DESCRIPTION OF THE TASK: Work out how many lines of the records contain "fresh". Answer with the number and nothing else.

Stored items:
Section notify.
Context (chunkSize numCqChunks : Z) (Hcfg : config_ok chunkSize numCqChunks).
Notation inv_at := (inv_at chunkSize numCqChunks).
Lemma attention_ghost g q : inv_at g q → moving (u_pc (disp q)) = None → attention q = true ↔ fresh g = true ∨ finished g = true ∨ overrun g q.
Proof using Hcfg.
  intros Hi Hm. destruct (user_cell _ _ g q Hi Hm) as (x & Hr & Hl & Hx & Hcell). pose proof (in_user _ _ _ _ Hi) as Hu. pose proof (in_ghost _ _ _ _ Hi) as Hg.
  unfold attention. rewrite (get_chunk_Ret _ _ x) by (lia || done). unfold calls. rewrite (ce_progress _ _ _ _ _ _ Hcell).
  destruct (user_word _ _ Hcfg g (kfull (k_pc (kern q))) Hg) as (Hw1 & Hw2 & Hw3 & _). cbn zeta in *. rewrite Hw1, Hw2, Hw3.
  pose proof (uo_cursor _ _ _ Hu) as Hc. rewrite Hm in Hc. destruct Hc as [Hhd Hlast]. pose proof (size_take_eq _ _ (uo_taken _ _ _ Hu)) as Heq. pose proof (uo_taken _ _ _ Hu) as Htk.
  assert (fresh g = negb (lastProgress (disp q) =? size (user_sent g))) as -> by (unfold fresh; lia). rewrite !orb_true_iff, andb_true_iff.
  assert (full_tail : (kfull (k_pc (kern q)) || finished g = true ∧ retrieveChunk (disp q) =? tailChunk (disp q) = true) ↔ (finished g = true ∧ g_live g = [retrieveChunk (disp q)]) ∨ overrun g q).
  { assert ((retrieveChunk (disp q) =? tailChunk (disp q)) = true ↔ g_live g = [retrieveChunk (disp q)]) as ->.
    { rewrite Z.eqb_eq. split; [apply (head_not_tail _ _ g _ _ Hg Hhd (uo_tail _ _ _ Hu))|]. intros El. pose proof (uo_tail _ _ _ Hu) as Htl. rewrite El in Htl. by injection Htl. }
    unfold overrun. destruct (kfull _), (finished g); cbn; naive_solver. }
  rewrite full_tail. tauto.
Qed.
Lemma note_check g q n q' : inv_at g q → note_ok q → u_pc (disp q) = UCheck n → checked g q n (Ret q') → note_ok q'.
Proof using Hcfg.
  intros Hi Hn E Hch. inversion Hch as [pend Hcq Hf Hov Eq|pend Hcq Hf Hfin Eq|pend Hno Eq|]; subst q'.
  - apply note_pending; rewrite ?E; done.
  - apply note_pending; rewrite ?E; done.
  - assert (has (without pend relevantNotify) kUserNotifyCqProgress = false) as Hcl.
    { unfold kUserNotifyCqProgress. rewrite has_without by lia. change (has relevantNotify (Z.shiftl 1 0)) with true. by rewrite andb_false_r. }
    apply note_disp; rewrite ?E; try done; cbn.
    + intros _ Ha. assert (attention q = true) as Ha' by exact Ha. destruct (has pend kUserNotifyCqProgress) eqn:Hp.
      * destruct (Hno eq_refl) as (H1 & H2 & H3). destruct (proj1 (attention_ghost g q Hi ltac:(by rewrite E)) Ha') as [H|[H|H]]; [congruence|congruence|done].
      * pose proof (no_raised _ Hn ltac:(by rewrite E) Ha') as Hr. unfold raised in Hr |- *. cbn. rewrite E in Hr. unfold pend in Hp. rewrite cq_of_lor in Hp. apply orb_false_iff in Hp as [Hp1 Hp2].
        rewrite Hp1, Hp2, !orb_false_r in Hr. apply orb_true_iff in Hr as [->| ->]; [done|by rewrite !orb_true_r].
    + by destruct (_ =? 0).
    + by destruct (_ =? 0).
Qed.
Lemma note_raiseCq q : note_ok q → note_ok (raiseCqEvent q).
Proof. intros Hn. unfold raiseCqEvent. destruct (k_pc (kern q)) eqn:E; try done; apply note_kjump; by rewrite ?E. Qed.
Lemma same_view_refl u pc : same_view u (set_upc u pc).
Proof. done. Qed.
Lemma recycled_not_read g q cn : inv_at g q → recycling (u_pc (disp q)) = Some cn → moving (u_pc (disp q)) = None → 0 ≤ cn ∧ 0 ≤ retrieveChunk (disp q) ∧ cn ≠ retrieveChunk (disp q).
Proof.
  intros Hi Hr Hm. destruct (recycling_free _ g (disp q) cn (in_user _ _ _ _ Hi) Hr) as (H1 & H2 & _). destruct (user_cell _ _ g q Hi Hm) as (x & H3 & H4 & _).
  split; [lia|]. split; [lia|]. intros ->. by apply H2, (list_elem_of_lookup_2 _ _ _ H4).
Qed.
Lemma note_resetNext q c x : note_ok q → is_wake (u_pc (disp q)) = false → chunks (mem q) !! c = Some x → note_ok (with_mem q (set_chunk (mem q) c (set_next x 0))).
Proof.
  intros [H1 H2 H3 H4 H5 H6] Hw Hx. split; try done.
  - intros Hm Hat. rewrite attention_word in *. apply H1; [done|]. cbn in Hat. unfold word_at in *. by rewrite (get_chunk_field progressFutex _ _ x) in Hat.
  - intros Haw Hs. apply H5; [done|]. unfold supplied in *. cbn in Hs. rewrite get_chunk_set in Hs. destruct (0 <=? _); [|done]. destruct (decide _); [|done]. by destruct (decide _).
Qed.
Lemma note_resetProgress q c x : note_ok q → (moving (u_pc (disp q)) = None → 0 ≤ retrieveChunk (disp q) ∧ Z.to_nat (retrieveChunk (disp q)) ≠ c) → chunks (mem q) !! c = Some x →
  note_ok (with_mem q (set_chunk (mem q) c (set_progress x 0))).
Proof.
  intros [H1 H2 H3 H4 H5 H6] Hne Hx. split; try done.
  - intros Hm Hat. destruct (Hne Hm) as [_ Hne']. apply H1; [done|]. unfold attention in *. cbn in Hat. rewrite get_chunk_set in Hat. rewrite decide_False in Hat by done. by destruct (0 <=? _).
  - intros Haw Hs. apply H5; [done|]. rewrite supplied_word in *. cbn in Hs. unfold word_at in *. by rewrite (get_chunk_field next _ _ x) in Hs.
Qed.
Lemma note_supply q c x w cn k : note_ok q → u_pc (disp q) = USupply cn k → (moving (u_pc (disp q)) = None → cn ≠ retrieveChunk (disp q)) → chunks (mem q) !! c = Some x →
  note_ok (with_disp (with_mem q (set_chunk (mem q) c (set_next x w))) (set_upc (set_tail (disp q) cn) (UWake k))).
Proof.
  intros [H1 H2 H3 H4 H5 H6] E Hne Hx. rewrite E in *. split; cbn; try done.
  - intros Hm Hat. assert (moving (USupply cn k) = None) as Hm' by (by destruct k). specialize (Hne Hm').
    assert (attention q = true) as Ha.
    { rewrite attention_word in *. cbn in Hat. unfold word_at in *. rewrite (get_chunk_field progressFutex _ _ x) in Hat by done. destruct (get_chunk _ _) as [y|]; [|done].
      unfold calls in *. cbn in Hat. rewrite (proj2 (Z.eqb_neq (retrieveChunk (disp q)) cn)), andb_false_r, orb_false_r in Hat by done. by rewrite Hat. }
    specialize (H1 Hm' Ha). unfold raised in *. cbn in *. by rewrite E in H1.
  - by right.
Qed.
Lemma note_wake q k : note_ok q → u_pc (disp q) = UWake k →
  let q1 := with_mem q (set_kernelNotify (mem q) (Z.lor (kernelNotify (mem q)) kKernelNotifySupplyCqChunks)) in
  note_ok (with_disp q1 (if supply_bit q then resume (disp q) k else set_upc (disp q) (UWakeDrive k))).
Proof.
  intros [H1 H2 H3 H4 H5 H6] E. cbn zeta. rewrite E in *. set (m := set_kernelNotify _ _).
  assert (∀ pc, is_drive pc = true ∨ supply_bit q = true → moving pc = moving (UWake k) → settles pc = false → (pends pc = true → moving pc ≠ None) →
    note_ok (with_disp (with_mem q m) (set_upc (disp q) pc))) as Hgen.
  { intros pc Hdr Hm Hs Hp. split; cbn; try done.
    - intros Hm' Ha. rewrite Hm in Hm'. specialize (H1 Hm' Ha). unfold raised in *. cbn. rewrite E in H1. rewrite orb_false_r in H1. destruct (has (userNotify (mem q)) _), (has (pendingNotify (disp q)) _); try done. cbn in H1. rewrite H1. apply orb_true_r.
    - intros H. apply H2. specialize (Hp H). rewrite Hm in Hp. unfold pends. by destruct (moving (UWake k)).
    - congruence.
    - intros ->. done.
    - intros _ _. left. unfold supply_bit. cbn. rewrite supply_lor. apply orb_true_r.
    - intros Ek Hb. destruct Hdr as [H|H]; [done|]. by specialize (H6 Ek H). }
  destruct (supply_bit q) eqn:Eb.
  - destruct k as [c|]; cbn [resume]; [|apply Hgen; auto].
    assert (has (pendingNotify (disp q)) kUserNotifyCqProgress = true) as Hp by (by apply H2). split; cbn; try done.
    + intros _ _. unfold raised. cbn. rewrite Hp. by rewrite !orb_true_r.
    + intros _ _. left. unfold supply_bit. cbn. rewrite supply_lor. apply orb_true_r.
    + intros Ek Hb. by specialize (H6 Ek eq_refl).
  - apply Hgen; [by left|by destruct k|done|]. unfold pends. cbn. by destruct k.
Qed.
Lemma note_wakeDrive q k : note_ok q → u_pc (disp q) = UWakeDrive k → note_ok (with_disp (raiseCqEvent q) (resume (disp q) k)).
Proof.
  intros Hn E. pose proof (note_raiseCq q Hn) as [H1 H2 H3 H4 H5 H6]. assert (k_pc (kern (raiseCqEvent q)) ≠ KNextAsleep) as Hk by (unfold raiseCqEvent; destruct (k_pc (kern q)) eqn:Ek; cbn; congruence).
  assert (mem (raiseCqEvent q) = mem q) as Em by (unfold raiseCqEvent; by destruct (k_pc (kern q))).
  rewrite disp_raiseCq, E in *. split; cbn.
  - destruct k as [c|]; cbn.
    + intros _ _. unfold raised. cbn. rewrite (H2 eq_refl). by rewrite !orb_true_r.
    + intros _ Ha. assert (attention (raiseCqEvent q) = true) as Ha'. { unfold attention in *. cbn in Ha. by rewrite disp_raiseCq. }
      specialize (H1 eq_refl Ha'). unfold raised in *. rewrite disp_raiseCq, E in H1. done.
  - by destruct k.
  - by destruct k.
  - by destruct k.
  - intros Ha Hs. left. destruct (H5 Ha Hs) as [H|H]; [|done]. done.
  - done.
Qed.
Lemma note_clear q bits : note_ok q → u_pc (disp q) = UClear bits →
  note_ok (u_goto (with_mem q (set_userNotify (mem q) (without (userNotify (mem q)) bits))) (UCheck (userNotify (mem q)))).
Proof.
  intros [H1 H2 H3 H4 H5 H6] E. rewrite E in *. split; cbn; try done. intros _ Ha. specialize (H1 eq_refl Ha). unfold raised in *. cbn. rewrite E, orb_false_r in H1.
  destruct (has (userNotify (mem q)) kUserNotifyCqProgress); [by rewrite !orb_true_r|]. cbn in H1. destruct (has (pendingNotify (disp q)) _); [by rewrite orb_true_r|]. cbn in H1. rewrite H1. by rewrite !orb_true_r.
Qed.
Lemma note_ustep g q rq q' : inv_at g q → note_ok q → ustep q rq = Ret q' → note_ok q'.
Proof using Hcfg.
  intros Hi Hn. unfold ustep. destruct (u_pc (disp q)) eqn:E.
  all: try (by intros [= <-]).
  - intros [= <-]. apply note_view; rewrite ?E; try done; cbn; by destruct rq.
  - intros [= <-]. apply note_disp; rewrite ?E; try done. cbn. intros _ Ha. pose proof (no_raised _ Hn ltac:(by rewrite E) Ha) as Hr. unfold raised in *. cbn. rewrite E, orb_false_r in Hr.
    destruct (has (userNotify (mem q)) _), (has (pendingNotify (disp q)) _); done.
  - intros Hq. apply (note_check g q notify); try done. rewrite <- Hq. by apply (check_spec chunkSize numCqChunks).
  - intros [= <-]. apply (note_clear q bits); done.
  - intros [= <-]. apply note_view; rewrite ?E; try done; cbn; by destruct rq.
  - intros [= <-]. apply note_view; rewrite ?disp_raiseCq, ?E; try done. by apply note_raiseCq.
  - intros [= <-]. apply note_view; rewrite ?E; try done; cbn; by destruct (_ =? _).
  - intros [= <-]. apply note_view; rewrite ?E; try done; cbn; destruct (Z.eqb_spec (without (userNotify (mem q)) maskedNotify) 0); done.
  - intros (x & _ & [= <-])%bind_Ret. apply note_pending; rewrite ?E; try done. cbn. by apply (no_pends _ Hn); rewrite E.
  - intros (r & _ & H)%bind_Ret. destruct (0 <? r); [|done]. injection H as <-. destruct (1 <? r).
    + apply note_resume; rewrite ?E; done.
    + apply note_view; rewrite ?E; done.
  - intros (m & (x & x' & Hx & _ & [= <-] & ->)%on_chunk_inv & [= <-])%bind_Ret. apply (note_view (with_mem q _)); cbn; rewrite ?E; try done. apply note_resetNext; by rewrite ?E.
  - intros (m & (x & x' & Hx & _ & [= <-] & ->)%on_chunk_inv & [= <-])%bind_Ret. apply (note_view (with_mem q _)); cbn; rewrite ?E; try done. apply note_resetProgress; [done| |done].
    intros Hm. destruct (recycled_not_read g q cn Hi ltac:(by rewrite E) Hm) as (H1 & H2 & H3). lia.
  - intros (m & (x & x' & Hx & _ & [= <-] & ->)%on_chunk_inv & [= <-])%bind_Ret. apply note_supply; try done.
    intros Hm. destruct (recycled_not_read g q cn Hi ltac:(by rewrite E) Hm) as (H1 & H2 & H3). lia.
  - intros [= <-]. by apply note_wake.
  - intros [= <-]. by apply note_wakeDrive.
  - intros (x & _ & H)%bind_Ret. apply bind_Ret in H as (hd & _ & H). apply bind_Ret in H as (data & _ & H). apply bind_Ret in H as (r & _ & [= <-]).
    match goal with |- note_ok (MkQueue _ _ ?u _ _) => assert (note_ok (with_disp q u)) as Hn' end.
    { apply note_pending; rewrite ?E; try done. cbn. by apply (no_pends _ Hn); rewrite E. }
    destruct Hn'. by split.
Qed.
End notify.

ANSWER BELOW: 2